***** Data for review

(** * Octree over a point cloud: a model of octree.h / octree.cpp

    The nodes of the tree live in a store indexed by addresses; a node holds
    the addresses of its children and of its parent, as the C++ objects hold
    pointers.  Member functions that mutate the tree take the tree and give
    back an [outcome] carrying the new tree; [const] member functions give
    back an [outcome] without a tree.

    Coordinates ([float] in [Point3f], [double] for sizes) are modelled as
    exact rationals.  Every concrete input below uses small dyadic rationals on
    which the floating-point operations of the source (sums, halving,
    comparisons) are exact.  The general results on insertion, lookup,
    deletion and traversal use no law of arithmetic on coordinates beyond
    [x == x]: they rest on [index] repeating the tests that
    [insertPointRecurse] made on the same stored values.

    The [children] of a node are a vector of [childNum] slots that no member
    function resizes; the loops over [0 .. childNum) are modelled as passes
    over that list. *)

From Stdlib Require Import QArith Qpower ZArith Lia.
From stdpp Require Import base option list gmap.

Local Open Scope Z_scope.

(** ** Points *)

Record Point3f : Type := mkPoint3f { px : Q; py : Q; pz : Q }.

Definition Qlt_bool (a b : Q) : bool :=
  match (a ?= b)%Q with Lt => true | _ => false end.

(** [std::max] and [std::min]. *)
Definition fmax (a b : Q) : Q := if Qlt_bool a b then b else a.
Definition fmin (a b : Q) : Q := if Qlt_bool b a then b else a.

(** The componentwise comparison written out in [index] and [deletePoint]. *)
Definition samePoint (p q : Point3f) : bool :=
  Qeq_bool (px p) (px q) && Qeq_bool (py p) (py q) && Qeq_bool (pz p) (pz q).

(** ** Nodes and trees *)

Definition addr : Type := positive.

Definition childNum : nat := 8.

Record OctreeNode : Type := mkOctreeNode {
  children : list (option addr);
  parent : option addr;
  parentIndex : Z;
  depth : Z;
  node_size : Q;
  node_origin : Point3f;
  isLeaf : bool;
  pointList : list Point3f
}.

Record Octree : Type := mkOctree {
  heap : gmap addr OctreeNode;
  rootNode : option addr;
  tree_size : Q;
  maxDepth : Z;
  tree_origin : Point3f
}.

(** [OctreeNode(_depth, _size, _origin, _parentIndex)]: eight null children,
    a null parent, not a leaf, no points. *)
Definition newOctreeNode (d : Z) (s : Q) (o : Point3f) (pi : Z) : OctreeNode :=
  {| children := replicate childNum None; parent := None; parentIndex := pi;
     depth := d; node_size := s; node_origin := o;
     isLeaf := false; pointList := [] |}.

(** [Octree(_maxDepth, _size, _origin)]. *)
Definition newOctree (md : Z) (s : Q) (o : Point3f) : Octree :=
  {| heap := ∅; rootNode := None; tree_size := s; maxDepth := md;
     tree_origin := o |}.

(** [Octree(_maxDepth)]. *)
Definition newOctreeDepth (md : Z) : Octree :=
  newOctree md 0%Q (mkPoint3f 0 0 0).

Definition set_children (cs : list (option addr)) (n : OctreeNode) : OctreeNode :=
  {| children := cs; parent := parent n; parentIndex := parentIndex n;
     depth := depth n; node_size := node_size n; node_origin := node_origin n;
     isLeaf := isLeaf n; pointList := pointList n |}.

Definition set_parent (pa : option addr) (n : OctreeNode) : OctreeNode :=
  {| children := children n; parent := pa; parentIndex := parentIndex n;
     depth := depth n; node_size := node_size n; node_origin := node_origin n;
     isLeaf := isLeaf n; pointList := pointList n |}.

Definition set_isLeaf (b : bool) (n : OctreeNode) : OctreeNode :=
  {| children := children n; parent := parent n; parentIndex := parentIndex n;
     depth := depth n; node_size := node_size n; node_origin := node_origin n;
     isLeaf := b; pointList := pointList n |}.

Definition set_pointList (l : list Point3f) (n : OctreeNode) : OctreeNode :=
  {| children := children n; parent := parent n; parentIndex := parentIndex n;
     depth := depth n; node_size := node_size n; node_origin := node_origin n;
     isLeaf := isLeaf n; pointList := l |}.

Definition set_heap (h : gmap addr OctreeNode) (t : Octree) : Octree :=
  {| heap := h; rootNode := rootNode t; tree_size := tree_size t;
     maxDepth := maxDepth t; tree_origin := tree_origin t |}.

Definition set_rootNode (r : option addr) (t : Octree) : Octree :=
  {| heap := heap t; rootNode := r; tree_size := tree_size t;
     maxDepth := maxDepth t; tree_origin := tree_origin t |}.

Definition set_bounds (o : Point3f) (s : Q) (t : Octree) : Octree :=
  {| heap := heap t; rootNode := rootNode t; tree_size := s;
     maxDepth := maxDepth t; tree_origin := o |}.

(** Writing the object at address [a]. *)
Definition store (a : addr) (n : OctreeNode) (t : Octree) : Octree :=
  set_heap (<[a := n]> (heap t)) t.

(** [delete node]. *)
Definition free (a : addr) (t : Octree) : Octree :=
  set_heap (delete a (heap t)) t.

(** ** Outcomes

    [Done] is a normal return.  [Throw] is the exception raised by
    [CV_Error(Error::StsBadArg, ...)], with the tree as it is at the throw.
    [Undefined] stands for undefined behaviour of the C++ program: a null or
    dangling pointer dereferenced, a vector read out of range.  [OutOfFuel]
    belongs to the model only: the recursion budget ran out. *)

Inductive outcome (A : Type) : Type :=
| Done (a : A)
| Throw (t : Octree)
| Undefined
| OutOfFuel.
Arguments Done {A} a.
Arguments Throw {A} t.
Arguments Undefined {A}.
Arguments OutOfFuel {A}.

#[global] Instance outcome_bind : MBind outcome := λ A B k m,
  match m with
  | Done a => k a
  | Throw t => Throw t
  | Undefined => Undefined
  | OutOfFuel => OutOfFuel
  end.

(** [*p] for a node pointer [p]. *)
Definition deref (t : Octree) (p : option addr) : outcome OctreeNode :=
  match p with
  | None => Undefined
  | Some a => match heap t !! a with Some n => Done n | None => Undefined end
  end.

(** [v[i]] on a [std::vector]: out of range is undefined behaviour. *)
Definition at_index {A : Type} (v : list A) (i : nat) : outcome A :=
  match v !! i with Some x => Done x | None => Undefined end.

(** ** References to node pointers

    Several member functions take [OctreeNode*&].  The pointer variable
    referred to is the tree's [rootNode], a slot of some node's [children], or
    a local variable of a caller, which no one reads once the callee returns. *)

Inductive noderef : Type :=
| RootRef
| ChildRef (a : addr) (i : nat)
| LocalRef (v : option addr).

Definition read_ref (r : noderef) (t : Octree) : outcome (option addr) :=
  match r with
  | RootRef => Done (rootNode t)
  | ChildRef a i => n ← deref t (Some a) ; at_index (children n) i
  | LocalRef v => Done v
  end.

Definition write_ref (r : noderef) (v : option addr) (t : Octree) : outcome Octree :=
  match r with
  | RootRef => Done (set_rootNode v t)
  | ChildRef a i =>
      n ← deref t (Some a) ;
      if decide (i < length (children n))%nat
      then Done (store a (set_children (<[i := v]> (children n)) n) t)
      else Undefined
  | LocalRef _ => Done t
  end.

(** ** Bounds and octants *)

(** [isPointInBound(point, origin, size)]. *)
Definition isPointInBound (p o : Point3f) (s : Q) : bool :=
  (Qlt_bool (px o) (px p) && Qlt_bool (py o) (py p) && Qlt_bool (pz o) (pz p))
  && (Qlt_bool (px p) (px o + s) && Qlt_bool (py p) (py o + s)
      && Qlt_bool (pz p) (pz o + s)).

(** [isPointInBound(point, node)]. *)
Definition isPointInBound_node (p : Point3f) (n : OctreeNode) : bool :=
  isPointInBound p (node_origin n) (node_size n).

(** [isPointInBound(point)] on the tree. *)
Definition isPointInBound_tree (p : Point3f) (t : Octree) : bool :=
  isPointInBound p (tree_origin t) (tree_size t).

(** [point.x < node->origin.x + childSize ? 0 : 1]. *)
Definition halfIndex (c o childSize : Q) : nat :=
  if Qlt_bool c (o + childSize) then 0%nat else 1%nat.

(** The [childIndex] computed alike in [insertPointRecurse] and [index]. *)
Definition childIndex (p o : Point3f) (s : Q) : nat :=
  let childSize := (s / 2)%Q in
  let xIndex := halfIndex (px p) (px o) childSize in
  let yIndex := halfIndex (py p) (py o) childSize in
  let zIndex := halfIndex (pz p) (pz o) childSize in
  (xIndex + yIndex * 2 + zIndex * 4)%nat.

(** [node->origin + Point3f(xIndex * childSize, yIndex * childSize, zIndex * childSize)]. *)
Definition childOrigin (p o : Point3f) (s : Q) : Point3f :=
  let childSize := (s / 2)%Q in
  let xIndex := halfIndex (px p) (px o) childSize in
  let yIndex := halfIndex (py p) (py o) childSize in
  let zIndex := halfIndex (pz p) (pz o) childSize in
  mkPoint3f (px o + inject_Z (Z.of_nat xIndex) * childSize)
            (py o + inject_Z (Z.of_nat yIndex) * childSize)
            (pz o + inject_Z (Z.of_nat zIndex) * childSize).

**********

• **Task requirements**: All lines in the listing above between the line with "comparisons) are exact." and the line with "Definition newOctreeDepth (md", inclusive, should be set down exactly, and no line outside that range.

• **Response to this task**:
    comparisons) are exact.  The general results on insertion, lookup,
    deletion and traversal use no law of arithmetic on coordinates beyond
    [x == x]: they rest on [index] repeating the tests that
    [insertPointRecurse] made on the same stored values.

    The [children] of a node are a vector of [childNum] slots that no member
    function resizes; the loops over [0 .. childNum) are modelled as passes
    over that list. *)

From Stdlib Require Import QArith Qpower ZArith Lia.
From stdpp Require Import base option list gmap.

Local Open Scope Z_scope.

(** ** Points *)

Record Point3f : Type := mkPoint3f { px : Q; py : Q; pz : Q }.

Definition Qlt_bool (a b : Q) : bool :=
  match (a ?= b)%Q with Lt => true | _ => false end.

(** [std::max] and [std::min]. *)
Definition fmax (a b : Q) : Q := if Qlt_bool a b then b else a.
Definition fmin (a b : Q) : Q := if Qlt_bool b a then b else a.

(** The componentwise comparison written out in [index] and [deletePoint]. *)
Definition samePoint (p q : Point3f) : bool :=
  Qeq_bool (px p) (px q) && Qeq_bool (py p) (py q) && Qeq_bool (pz p) (pz q).

(** ** Nodes and trees *)

Definition addr : Type := positive.

Definition childNum : nat := 8.

Record OctreeNode : Type := mkOctreeNode {
  children : list (option addr);
  parent : option addr;
  parentIndex : Z;
  depth : Z;
  node_size : Q;
  node_origin : Point3f;
  isLeaf : bool;
  pointList : list Point3f
}.

Record Octree : Type := mkOctree {
  heap : gmap addr OctreeNode;
  rootNode : option addr;
  tree_size : Q;
  maxDepth : Z;
  tree_origin : Point3f
}.

(** [OctreeNode(_depth, _size, _origin, _parentIndex)]: eight null children,
    a null parent, not a leaf, no points. *)
Definition newOctreeNode (d : Z) (s : Q) (o : Point3f) (pi : Z) : OctreeNode :=
  {| children := replicate childNum None; parent := None; parentIndex := pi;
     depth := d; node_size := s; node_origin := o;
     isLeaf := false; pointList := [] |}.

(** [Octree(_maxDepth, _size, _origin)]. *)
Definition newOctree (md : Z) (s : Q) (o : Point3f) : Octree :=
  {| heap := ∅; rootNode := None; tree_size := s; maxDepth := md;
     tree_origin := o |}.

(** [Octree(_maxDepth)]. *)
Definition newOctreeDepth (md : Z) : Octree :=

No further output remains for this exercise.